Direct single-step synthesis of phase pure zeolite Na–P1, hydroxy sodalite and analcime from coal fly ash and assessment of their Cs+ and Sr2+ removal efficiencies

Combustion by-products of coal from thermal power plants cause environmental pollution; efforts are made to develop techniques and green processes that could reduce the waste volume and convert the waste to useful materials. Synthesis of phase pure zeolites from coal fly ash and its use as adsorbent and ion exchangers to remove Cs+ and Sr2+ from simulated nuclear waste solutions is the focus of the current study. Zeolite Na–P1, hydroxy sodalite and analcime were synthesized from fly ash obtained from an Indian thermal power plant by using hydrothermal method.
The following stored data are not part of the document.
Lemma NextWindowStart_utc w t : window_valid w -> w_use_local_time w = false -> fits (t / kNanosecondsPerSecond) ->
  IsWithinWindow w t = false ->
  let sec := t / kNanosecondsPerSecond in
  NextWindowStart w t = Some ((sec + (WindowCycleSeconds w - elapsed w sec)) * kNanosecondsPerSecond).
Proof.
  intros Hv Hu Hf Hout sec. unfold NextWindowStart. rewrite Hout, Hu. destruct (point_utc t) as (Hc & Hw & _). rewrite Hc, Hw. fold sec in Hf |- *.
  assert (Hpair : match w_start_day w with
    | Some d => (let delta := d - (sec / kSecondsPerDay + 4) mod 7 in if delta <? 0 then delta + 7 else delta, 7)
    | None => (0, 1) end = (first_delta w sec, retry_days w)) by (unfold first_delta, retry_days; by destruct (w_start_day w)).
  cbn zeta in Hpair. rewrite Hpair. clear Hpair. pose proof (cycle_pos w) as HP. pose proof Hf as [Hsec _].
  destruct (start_end_range w Hv) as [Hs _].
  assert (Hph : 0 <= phase w sec < WindowCycleSeconds w) by (by apply Z.mod_pos_bound).
  assert (HP7 : WindowCycleSeconds w <= 7 * kSecondsPerDay) by (unfold WindowCycleSeconds, kSecondsPerDay; destruct (w_start_day w); lia).
  unfold MakeUnixTimeNs. rewrite !with_time_utc by apply Hv.
  replace ((sec / kSecondsPerDay + (first_delta w sec + retry_days w)) * kSecondsPerDay + w_start_second w)
    with ((sec / kSecondsPerDay + first_delta w sec) * kSecondsPerDay + w_start_second w + WindowCycleSeconds w)
    by (rewrite <- retry_cycle; lia).
  pose proof (candidate_utc w sec Hv) as Hx. cbn zeta in Hx. set (x := _ * kSecondsPerDay + w_start_second w) in *.
  assert (Hx0 : 0 <= x).
  { unfold x, first_delta. assert (0 <= sec / kSecondsPerDay) by (apply Z.div_pos; unfold kSecondsPerDay; lia).
    destruct Hv as (Hss & _ & Hd). unfold kSecondsPerDay in *. destruct (w_start_day w) as [d|]; [|lia].
    destruct (w_end_day w); [|done]. destruct (Z.ltb_spec (d - (sec / 86400 + 4) mod 7) 0); [|lia].
    pose proof (Z.mod_pos_bound (sec / 86400 + 4) 7 ltac:(lia)). lia. }
  destruct (Z.ltb_spec x 0); [lia|]. unfold elapsed. rewrite mod_diff by done. unfold kSecondsPerDay in HP7.
  rewrite (make_utc sec x Hf) by (unfold kSecondsPerDay; lia).
  destruct (Z.leb_spec (x * kNanosecondsPerSecond) t) as [Hle|Hgt].
  - apply seconds_le in Hle. fold sec in Hle. destruct (Z.ltb_spec (x + WindowCycleSeconds w) 0); [lia|].
    rewrite (make_utc sec) by (done || unfold kSecondsPerDay; lia). do 2 f_equal. destruct (Z.leb_spec (window_start w) (phase w sec)); lia.
  - assert (sec < x) by (apply Z.lt_nge; intros Hn; apply seconds_le in Hn; lia). do 2 f_equal.
    destruct (Z.leb_spec (window_start w) (phase w sec)); lia.
Qed.
Record view_built (p : LoadedProfile) (d : NormalizedDictionaryView) : Prop := {
  vb_fields : field_defs_ d = default [] (p_field_defs p);
  vb_messages : message_defs_ d = default [] (p_message_defs p);
  vb_groups : group_defs_ d = default [] (p_group_defs p);
  vb_table : string_table_ d = default [] (p_string_table p);
  vb_values : enum_values_ d = default [] (p_enum_values p);
  vb_message_rules : message_field_rules_ d = default [] (p_message_field_rules p);
  vb_group_rules : group_field_rules_ d = default [] (p_group_field_rules p);
  vb_field_index : field_index_ d = std_sort (key := ti_key) (tag_entries fd_tag (field_defs_ d));
  vb_group_index : group_index_ d = std_sort (key := ti_key) (tag_entries count_tag (group_defs_ d));
  vb_message_index : message_index_ d = std_sort (key := mi_msg_type) (message_entries (string_table_ d) (message_defs_ d));
  vb_sorted_messages : sorted_message_rules_ d = sorted_rules md_first_field_rule md_field_rule_count (message_field_rules_ d) (message_defs_ d);
  vb_sorted_groups : sorted_group_rules_ d = sorted_rules gd_first_field_rule gd_field_rule_count (group_field_rules_ d) (group_defs_ d);
  vb_direct : field_direct_lookup_ d = direct_lookup (field_defs_ d);
  vb_bitmap : group_count_tag_bitmap_ d = fold_left set_group_bit (group_defs_ d) ∅;
  vb_enums : enum_bitmaps_ d = map (enum_bitmap (string_table_ d) (enum_values_ d)) (field_defs_ d);
  vb_message_ranges : Forall (fun m => md_first_field_rule m + md_field_rule_count m <= Z.of_nat (length (message_field_rules_ d))) (message_defs_ d);
  vb_group_ranges : Forall (fun g => gd_first_field_rule g + gd_field_rule_count g <= Z.of_nat (length (group_field_rules_ d))) (group_defs_ d);
}.

Lemma built p d : FromProfile p = Value d -> view_built p d.
Proof.
  intros Hb. unfold FromProfile in Hb. destruct (p_string_table p) as [table|] eqn:Et; [|discriminate].
  destruct (p_field_defs p) as [fields|] eqn:Ef; [|discriminate].
  destruct (negb _ && _) in Hb; [discriminate|]. destruct (negb _ && _) in Hb; [discriminate|].
  destruct (negb (status.ok _)) eqn:Es; [discriminate|]. injection Hb as Hd'. apply negb_false_iff in Es.
  apply and_then_ok in Es as [_ Es]. apply and_then_ok in Es as [Em Eg]. apply first_failure_ok in Em, Eg.
  rewrite <- Hd'. split; cbn; rewrite ?Et, ?Ef; try done; (eapply Forall_impl; [eassumption|]); cbn; intros x Hx.
  - unfold validate_message_def in Hx. apply and_then_ok in Hx as [_ Hx]. apply and_then_ok in Hx as [_ Hx]. by apply range_valid in Hx.
  - unfold validate_group_def in Hx. apply and_then_ok in Hx as [_ Hx]. by apply range_valid in Hx.
Qed.

Context (p : LoadedProfile) (d : NormalizedDictionaryView) (Hd : FromProfile p = Value d) (Hok : profile_ok p).

Lemma find_field_exact tag : find_field d tag = scan_field d tag.
Proof.
  destruct (built p d Hd). apply (found_unique (H := tag_order) fd_tag tag (field_defs_ d)); [rewrite vb_fields0; apply Hok|].
  unfold find_field, find_field_index. destruct (Z.ltb_spec tag kDirectLookupSize) as [Ht|Ht].
  - rewrite vb_direct0. pose proof (direct_lookup_spec (field_defs_ d) tag Ht) as Hs. rewrite vb_fields0 in Hs at 1. specialize (Hs (ok_field_count p Hok)).
    destruct (direct_lookup (field_defs_ d) !! tag) as [v|]; cbn; [|exact Hs]. destruct Hs as (Hv & f & Hf & Hft).
    destruct (Z.eqb_spec v kNoEntry); [lia|]. cbn. rewrite Hf. split; [by eapply list_elem_of_lookup_2|done].
  - rewrite vb_field_index0. pose proof (tag_index_found fd_tag (field_defs_ d) tag) as Hs. destruct (binary_find _ _ _); done.
Qed.
(** A field replaces the one with its tag, or comes last. *)
Definition add_field (c : ParsedContainerRef) (s : ParsedFieldSlot) (o : Ownership) : Ownership :=
  match head (positions (same_field c (ps_tag s)) (o_slots o)) with
  | Some i => MkOwnership (<[i := (c, s)]> (o_slots o)) (o_groups o) (o_entries o)
  | None => MkOwnership (o_slots o ++ [(c, s)]) (o_groups o) (o_entries o)
  end.

Definition add_group (c : ParsedContainerRef) (tag : Z) (o : Ownership) : nat * Ownership :=
  match head (positions (same_group c tag) (o_groups o)) with
  | Some g => (g, o)
  | None => (length (o_groups o), MkOwnership (o_slots o) (o_groups o ++ [(c, tag)]) (o_entries o))
  end.

Definition add_entry (g : nat) (o : Ownership) : nat * Ownership :=
  (length (o_entries o), MkOwnership (o_slots o) (o_groups o) (o_entries o ++ [g])).

(** ** Lemmas: positions *)

Lemma positions_snoc {A} (p : A -> bool) l x : positions p (l ++ [x]) = positions p l ++ (if p x then [length l] else []).
Proof. unfold positions. rewrite imap_app, omap_app. f_equal. cbn. rewrite Nat.add_0_r. by destruct (p x). Qed.

Lemma positions_elem {A} (p : A -> bool) l i : i ∈ positions p l <-> exists x, l !! i = Some x /\ p x = true.
Proof.
  unfold positions. rewrite list_elem_of_omap. split.
  - intros ([j x] & Hin & He). apply list_elem_of_lookup in Hin as [k Hk]. rewrite list_lookup_imap in Hk.
    destruct (l !! k) as [y|] eqn:Ey; [|done]. cbn in Hk. injection Hk as <- <-. destruct (p y) eqn:Ep; [|done]. injection He as <-. eauto.
  - intros (x & Hx & Hp). exists (i, x). rewrite Hp. split; [|done]. apply list_elem_of_lookup. exists i. by rewrite list_lookup_imap, Hx.
Qed.

Lemma positions_lt {A} (p : A -> bool) l i : i ∈ positions p l -> (i < length l)%nat.
Proof. rewrite positions_elem. intros (x & Hx & _). by eapply lookup_lt_Some. Qed.

Lemma positions_length {A} (p : A -> bool) l : (length (positions p l) <= length l)%nat.
Proof.
  induction l as [|x l IH] using rev_ind; [done|]. rewrite positions_snoc, !length_app. destruct (p x); cbn; lia.
Qed.
(* ===== verification/DecoderProofs.v ===== *)
(** * The decoder: theorems

    What the field scanner accepts, that decoding terminates without undefined
    behaviour and accepts only framed messages, that every slot lies inside the
    frame, and the corners in which the representation loses a field. *)
From S2P Require Import Prelude Base StdAlgo BitTable SortSearch IntFormat Scan FixTags Wire Message NormalizedDictionary ParsedMessage Decoder.
Open Scope Z_scope.

(** ** Lemmas: scanning *)

Lemma scalar_loop_le test l : (scalar_loop test l <= length l)%nat.
Proof. induction l as [|b l IH]; cbn; [done|]. destruct (test b); lia. Qed.

Lemma scalar_loop_app test l r :
  scalar_loop test (l ++ r) = if (scalar_loop test l =? length l)%nat then (length l + scalar_loop test r)%nat else scalar_loop test l.
Proof. induction l as [|b l IH]; cbn -[Nat.eqb]; [done|]. destruct (test b); [done|]. rewrite IH. cbn. by destruct (_ =? _)%nat. Qed.

Lemma find_delimiter_scalar sse v d : find_delimiter sse v d = scalar_loop (fun b => b =? d) v.
Proof.
  unfold find_delimiter, FindByteShortScalar. rewrite FindByte_scalar. set (n := Nat.min _ _). rewrite <- (take_drop n v) at 4.
  assert (Hn : length (take n v) = n) by (rewrite length_take; unfold n; lia). by rewrite scalar_loop_app, Hn.
Qed.

(** The text up to a delimiter, or all of it. *)
Lemma scalar_loop_split d v : let n := scalar_loop (fun b => b =? d) v in
  d ∉ take n v /\ (n = length v \/ v !! n = Some d).
Proof.
  cbn zeta. induction v as [|b v [IH1 IH2]]; cbn; [split; [apply not_elem_of_nil|by left]|].
  destruct (Z.eqb_spec b d) as [->|Hne]; cbn; [split; [apply not_elem_of_nil|by right]|]. split; [set_solver|].
  destruct IH2 as [IH2|IH2]; [left; lia|by right].
Qed.

Lemma scalar_loop_found d v r : d ∉ v -> scalar_loop (fun b => b =? d) (v ++ d :: r) = length v.
Proof. apply scalar_loop_absent. Qed.

(** ** Lemmas: tags *)

Lemma digitb_iff c : digitb c = true <-> is_digit c.
Proof. unfold digitb, is_digit. rewrite andb_true_iff, !Z.leb_le. done. Qed.

Lemma ParseTagInline_digits ds : (1 <= length ds <= 5)%nat -> Forall is_digit ds -> ParseTagInline ds = numeral_value ds.
Proof.
  intros Hl Hd. assert (Hb : Forall (fun c => digitb c = true) ds) by (eapply Forall_impl; [exact Hd|]; intros c; apply digitb_iff).
  destruct ds as [|a [|b [|c [|e [|f [|? ?]]]]]]; cbn in Hl; try lia; rewrite ?Forall_cons in Hb;
    unfold ParseTagInline, numeral_value; cbn [fold_left]; destruct_and?; repeat match goal with H : digitb _ = true |- _ => rewrite H; clear H end; cbn [andb]; lia.
Qed.

Lemma ParseTagInline_nonzero data : ParseTagInline data <> 0 -> (1 <= length data <= 5)%nat /\ Forall is_digit data.
Proof.
  unfold ParseTagInline. destruct data as [|a [|b [|c [|e [|f [|? ?]]]]]]; try done;
    (match goal with |- context [if ?b then _ else _] => destruct b eqn:E end; [|done]); intros _; cbn [length]; split; try lia;
    rewrite ?andb_true_iff in E; destruct_and?; repeat constructor; by apply digitb_iff.
Qed.

Lemma tag_range ds : (1 <= length ds <= 5)%nat -> Forall is_digit ds -> 0 <= numeral_value ds < 100000.
Proof.
  intros Hl Hd. unfold is_digit in Hd. destruct ds as [|a [|b [|c [|e [|f [|? ?]]]]]]; cbn in Hl; try lia; rewrite ?Forall_cons in Hd;
    unfold numeral_value; cbn [fold_left]; lia.
Qed.

Lemma numeral_nonneg ds : Forall is_digit ds -> 0 <= numeral_value ds.
Proof.
  induction ds as [|c ds IH] using rev_ind; [done|]. rewrite numeral_value_snoc. intros [H1 H2]%Forall_app. apply Forall_cons in H2 as [H2 _].
  specialize (IH H1). unfold is_digit in H2. lia.
Qed.

(** The loop for the equals sign, on a tag that is followed by one. *)
Lemma equals_loop_tag fuel d ds rest n : Forall is_digit ds -> d <> kEquals -> ~ is_digit d -> (length ds < fuel)%nat ->
  equals_loop fuel d (ds ++ kEquals :: rest) n = inr (n + length ds)%nat.
Proof.
  intros Hd H1 H2. revert fuel n. induction Hd as [|c ds Hc Hd IH]; intros fuel n Hf; (destruct fuel as [|fuel]; [cbn in Hf; lia|]); cbn.
  - by rewrite Nat.add_0_r.
  - destruct (Z.eqb_spec c kEquals) as [->|]; [unfold is_digit, kEquals in Hc; lia|]. destruct (Z.eqb_spec c d) as [->|]; [done|].
    cbn in Hf. rewrite IH by lia. f_equal. lia.
Qed.

Lemma equals_loop_inr fuel d rest : forall n e, equals_loop fuel d rest n = inr e -> (n <= e <= n + fuel)%nat.
Proof.
  revert rest. induction fuel as [|fuel IH]; intros rest n e He; cbn in He; [injection He as <-; lia|].
  destruct rest as [|b rest]; [injection He as <-; lia|]. destruct (b =? kEquals); [injection He as <-; lia|]. destruct (b =? d); [done|].
  apply IH in He. lia.
Qed.

Lemma lookup_nth_lt {A} (l : list A) n x : (n < length l)%nat -> l !! n = Some (nth n l x).
Proof. revert n. induction l as [|y l IH]; intros [|n] H; cbn in *; try lia; [done|]. apply IH. lia. Qed.

(** The text of a field. *)
Definition field_text (ds value : list Z) (d : Z) : list Z := ds ++ [kEquals] ++ value ++ [d].

Definition scanned (ds value : list Z) (pos : nat) : InlineField :=
  MkInline (numeral_value ds) pos (pos + length ds + 1) (length value) (pos + length ds + 1 + length value + 1).

Definition tag_text (ds : list Z) : Prop := (1 <= length ds <= 5)%nat /\ Forall is_digit ds /\ numeral_value ds <> 0.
Zeolite synthesis conditions were optimized by studying the effect of concentration of NaOH solution, homogenization time, hydrothermal temperature and time. The zeolite phase formation, surface morphology, thermal stability studies were carried out by XRD, SEM, TG-DTA techniques; specific surface area was determined by BET analysis. Crystalline pristine zeolite Na–P1 was prepared from fly ash on reaction with 1 M NaOH at 150 °C. Similarly, hydroxy sodalite and analcime were also synthesized from the fly ash by hydrothermal reaction with 3 M NaOH at 150 °C and 5 M NaOH at 200 °C respectively. The removal efficiencies of synthesized zeolites were investigated with aqueous simulated nuclear waste solutions containing Cs+ and Sr2+. The adsorption capacities and cation exchange capacity (CEC) of zeolite Na–P1, hydroxy sodalite and analcime for Cs+ and Sr2+ ions were demonstrated. The results show the adsorption capacity of Na–P1 for Cs+ is 39.3 mg/g and for Sr2+ is 92.48 mg/g respectively and is a better adsorbent than analcime and hydroxy sodalite.